_What you will do_
Every line from the beginning of the records below up to the one holding "match r with" should be quoted exactly; leave out the rest.

_Data for the task_
(* ===== verification/Central.v ===== *)
(** * The central heap (src/central.h, src/central.cpp)

    The pool of pages that no thread heap holds: every segment keeps the list of
    its free pages, segments with a free page are on a doubly-linked list, pages
    of exited threads that still hold live objects are on the abandoned list,
    and at most one fully free segment stays mapped.  Each operation runs under
    the one central lock, so it is one atomic step. *)
From Stdlib Require Import ZArith Lia.
From stdpp Require Import base numbers list gmap.
From S2P Require Import Prelude Words Constants SizeClass Segment Memory Os Chains Sums RegionRegistry State PageOps.

Definition SEGMENT_CACHE : Z := 1.

Section central.
Context {K : Kernel}.

(** The objects at a segment base come to life with the placement new of
    map_segment and die when the segment is unmapped. *)
Definition new_segment (s : Z) : M State unit :=
  modify (λ st, set_segs (<[s := zero_segment]> (segs st))
    (set_pages (foldr (λ i p, <[PageAt s i := zero_page]> p) (pages st) (seqZ 0 PAGES_PER_SEGMENT)) st)).

Definition in_segment (s : Z) (r : pageref) : bool :=
  match r with PageAt s' _ => s' =? s | EmptyPage => false end.

Definition drop_segment (s : Z) : M State unit :=
  modify (λ st, set_segs (delete s (segs st))
    (set_pages (filter (λ kv, in_segment s kv.1 = false) (pages st)) st)).

Definition avail_push (s : Z) : M State unit :=
  upd_seg s (set_sg_avail_prev None);;
  g ← gets central;
  upd_seg s (set_sg_avail_next (c_avail g));;
  match c_avail g with
  | Some a => upd_seg a (set_sg_avail_prev (Some s))
  | None => mret tt
  end;;
  upd_central (set_c_avail (Some s));;
  upd_seg s (set_sg_in_avail true).

Definition avail_remove (s : Z) : M State unit :=
  sg ← load_seg s;
  match sg_avail_prev sg with
  | Some p => upd_seg p (set_sg_avail_next (sg_avail_next sg))
  | None => upd_central (set_c_avail (sg_avail_next sg))
  end;;
  sg ← load_seg s;
  match sg_avail_next sg with
  | Some n => upd_seg n (set_sg_avail_prev (sg_avail_prev sg))
  | None => mret tt
  end;;
  upd_seg s (set_sg_avail_next None);;
  upd_seg s (set_sg_avail_prev None);;
  upd_seg s (set_sg_in_avail false).

(** [for (p = g.segments; p != nullptr; p = p->next)] of all_remove. *)
Fixpoint all_remove_loop (fuel : nat) (s : Z) (p : option Z) : M State unit :=
  match fuel with
  | O => diverge
  | S f =>
      match p with
      | None => mret tt
      | Some p =>
          pg ← load_seg p;
          if bool_decide (sg_next pg = Some s) then
            sg ← load_seg s;
            upd_seg p (set_sg_next (sg_next sg))
          else all_remove_loop f s (sg_next pg)
      end
  end.

Definition all_remove (s : Z) : M State unit :=
  g ← gets central;
  if bool_decide (c_segments g = Some s) then
    sg ← load_seg s;
    upd_central (set_c_segments (sg_next sg))
  else
    fuel ← gets (λ st, S (base.size (segs st)));
    all_remove_loop fuel s (c_segments g).

Definition pool_return (r : pageref) : M State unit :=
  pg ← load_page r;
  let s := segment_of (pg_area pg) in
  upd_page r (set_pg_in_use false);;
  upd_page r (set_pg_owner None);;
  upd_page r (set_pg_free None);;
  upd_page r (set_pg_block_size 0);;
  upd_page r (set_pg_prev None);;
  sg ← load_seg s;
  let was_empty_segment := sg_free_count sg =? 0 in
  upd_page r (set_pg_next (sg_free_list sg));;
  upd_seg s (set_sg_free_list (Some r));;
  upd_seg s (λ sg, set_sg_free_count (u32 (sg_free_count sg + 1)) sg);;
  upd_central (λ g, set_c_free_page_count (u64 (c_free_page_count g + 1)) g);;
  (if was_empty_segment then avail_push s else mret tt);;
  sg ← load_seg s;
  if sg_free_count sg =? USABLE_PAGES_PER_SEGMENT then
    upd_central (λ g, set_c_free_segments (u64 (c_free_segments g + 1)) g);;
    g ← gets central;
    if SEGMENT_CACHE <? c_free_segments g then
      avail_remove s;;
      all_remove s;;
      upd_central (λ g, set_c_num_segments (u64 (c_num_segments g - 1)) g);;
      upd_central (λ g, set_c_free_segments (u64 (c_free_segments g - 1)) g);;
      upd_central (λ g, set_c_free_page_count (u64 (c_free_page_count g - USABLE_PAGES_PER_SEGMENT)) g);;
      in_registry (region_unregister s);;
      sg ← load_seg s;
      in_os (os_free (Some s) (sg_mmap_size sg));;
      drop_segment s
    else mret tt
  else mret tt.

(** The pointer [Page **pp] of sweep_abandoned: [None] is [&g.abandoned],
    [Some r] is [&r->next]. *)
Definition read_pp (pp : option pageref) : M State (option pageref) :=
  match pp with
  | None => gets (λ st, c_abandoned (central st))
  | Some r => pg ← load_page r; mret (pg_next pg)
  end.
Definition write_pp (pp : option pageref) (v : option pageref) : M State unit :=
  match pp with
  | None => upd_central (set_c_abandoned v)
  | Some r => upd_page r (set_pg_next v)
  end.

Fixpoint sweep_loop (fuel : nat) (pp : option pageref) : M State unit :=
  match fuel with
  | O => diverge
  | S f =>
      cur ← read_pp pp;
      match cur with
      | None => mret tt
      | Some r =>
          collect_locked r;;
          pg ← load_page r;
          if pg_used pg =? 0 then
            write_pp pp (pg_next pg);;
            upd_central (λ g, set_c_abandoned_count (u64 (c_abandoned_count g - 1)) g);;
            pool_return r;;
            sweep_loop f pp
          else sweep_loop f (Some r)
      end
  end.

Definition sweep_abandoned : M State unit :=
  fuel ← gets (λ st, S (base.size (pages st)));
  sweep_loop fuel None.

(** [for (i = FIRST_USABLE_PAGE; i < PAGES_PER_SEGMENT; ++i)] of map_segment,
    with [n] iterations left. *)
Fixpoint map_segment_loop (n : nat) (s i : Z) : M State unit :=
  match n with
  | O => mret tt
  | S n' =>
      let r := PageAt s i in
      upd_page r (set_pg_area (u64 (s + u64 (i * PAGE_SIZE))));;
      upd_page r (set_pg_in_use false);;
      sg ← load_seg s;
      upd_page r (set_pg_next (sg_free_list sg));;
      upd_seg s (set_sg_free_list (Some r));;
      upd_seg s (λ sg, set_sg_free_count (u32 (sg_free_count sg + 1)) sg);;
      map_segment_loop n' s (i + 1)
  end.

Definition map_segment : M State bool :=
  mem ← in_os (os_alloc_aligned SEGMENT_SIZE SEGMENT_SIZE);
  match mem with
  | None => mret false
  | Some s =>
      new_segment s;;
      upd_seg s (set_sg_kind Small);;
      upd_seg s (set_sg_page_count (u32 PAGES_PER_SEGMENT));;
      upd_seg s (set_sg_mmap_size SEGMENT_SIZE);;
      upd_seg s (set_sg_free_list None);;
      upd_seg s (set_sg_free_count 0);;
      map_segment_loop (Z.to_nat (PAGES_PER_SEGMENT - FIRST_USABLE_PAGE)) s FIRST_USABLE_PAGE;;
      sg ← load_seg s;
      upd_central (λ g, set_c_free_page_count (u64 (c_free_page_count g + sg_free_count sg)) g);;
      g ← gets central;
      upd_seg s (set_sg_next (c_segments g));;
      upd_central (set_c_segments (Some s));;
      upd_central (λ g, set_c_num_segments (u64 (c_num_segments g + 1)) g);;
      upd_central (λ g, set_c_free_segments (u64 (c_free_segments g + 1)) g);;
      avail_push s;;
      in_registry (region_register s);;
      mret true
  end.

(** The part of central_acquire_page after a segment with a free page exists. *)
Definition acquire_from (owner : heapref) (cls block_size : Z) : M State (option pageref) :=
  g ← gets central;
  s ← deref (c_avail g);
  sg ← load_seg s;
  (if sg_free_count sg =? USABLE_PAGES_PER_SEGMENT
   then upd_central (λ g, set_c_free_segments (u64 (c_free_segments g - 1)) g) else mret tt);;
  r ← deref (sg_free_list sg);
  pg ← load_page r;
  upd_seg s (set_sg_free_list (pg_next pg));;
  upd_seg s (λ sg, set_sg_free_count (u32 (sg_free_count sg - 1)) sg);;
  upd_central (λ g, set_c_free_page_count (u64 (c_free_page_count g - 1)) g);;
  sg ← load_seg s;
  (if sg_free_count sg =? 0 then avail_remove s else mret tt);;
  upd_central (λ g, set_c_pages_in_use (u64 (c_pages_in_use g + 1)) g);;
  upd_page r (set_pg_free None);;
  upd_page r (set_pg_used 0);;
  (if block_size =? 0 then fault else mret tt);;
  upd_page r (set_pg_capacity (u32 (PAGE_SIZE / block_size)));;
  upd_page r (set_pg_reserved 0);;
  upd_page r (set_pg_block_size block_size);;
  upd_page r (set_pg_size_class cls);;
  upd_page r (set_pg_in_use true);;
  upd_page r (set_pg_owner (Some owner));;
  upd_page r (set_pg_next None);;
  upd_page r (set_pg_prev None);;
  upd_page r (set_pg_thread_free None);;
  mret (Some r).

(** Reclaim abandoned pages, then map a segment, if no segment has a free
    page; [false] is the early return of [nullptr]. *)
Definition ensure_avail : M State bool :=
  g ← gets central;
  if bool_decide (c_avail g = None) then
    sweep_abandoned;;
    g ← gets central;
    if bool_decide (c_avail g = None) then map_segment else mret true
  else mret true.

Definition central_acquire_page (owner : heapref) (cls block_size : Z) : M State (option pageref) :=
  ok ← ensure_avail;
  if (ok : bool) then acquire_from owner cls block_size else mret None.

Definition central_release_page (r : pageref) : M State unit :=
  upd_central (λ g, set_c_pages_in_use (u64 (c_pages_in_use g - 1)) g);;
  pool_return r.

Definition central_abandon_page (r : pageref) : M State unit :=
  upd_page r (set_pg_owner (Some ABANDONED_OWNER));;
  upd_page r (set_pg_prev None);;
  g ← gets central;
  upd_page r (set_pg_next (c_abandoned g));;
  upd_central (set_c_abandoned (Some r));;
  upd_central (λ g, set_c_abandoned_count (u64 (c_abandoned_count g + 1)) g);;
  upd_central (λ g, set_c_pages_in_use (u64 (c_pages_in_use g - 1)) g).

Record CentralStats := mkCentralStats {
  cs_segments : Z; cs_pages_in_use : Z; cs_free_pages : Z
}.
Definition central_stats : M State CentralStats :=
  gets (λ st, let g := central st in
    mkCentralStats (c_num_segments g) (c_pages_in_use g) (c_free_page_count g)).
End central.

_Output for this exercise_
(* ===== verification/Central.v ===== *)
(** * The central heap (src/central.h, src/central.cpp)

    The pool of pages that no thread heap holds: every segment keeps the list of
    its free pages, segments with a free page are on a doubly-linked list, pages
    of exited threads that still hold live objects are on the abandoned list,
    and at most one fully free segment stays mapped.  Each operation runs under
    the one central lock, so it is one atomic step. *)
From Stdlib Require Import ZArith Lia.
From stdpp Require Import base numbers list gmap.
From S2P Require Import Prelude Words Constants SizeClass Segment Memory Os Chains Sums RegionRegistry State PageOps.

Definition SEGMENT_CACHE : Z := 1.

Section central.
Context {K : Kernel}.

(** The objects at a segment base come to life with the placement new of
    map_segment and die when the segment is unmapped. *)
Definition new_segment (s : Z) : M State unit :=
  modify (λ st, set_segs (<[s := zero_segment]> (segs st))
    (set_pages (foldr (λ i p, <[PageAt s i := zero_page]> p) (pages st) (seqZ 0 PAGES_PER_SEGMENT)) st)).

Definition in_segment (s : Z) (r : pageref) : bool :=
  match r with PageAt s' _ => s' =? s | EmptyPage => false end.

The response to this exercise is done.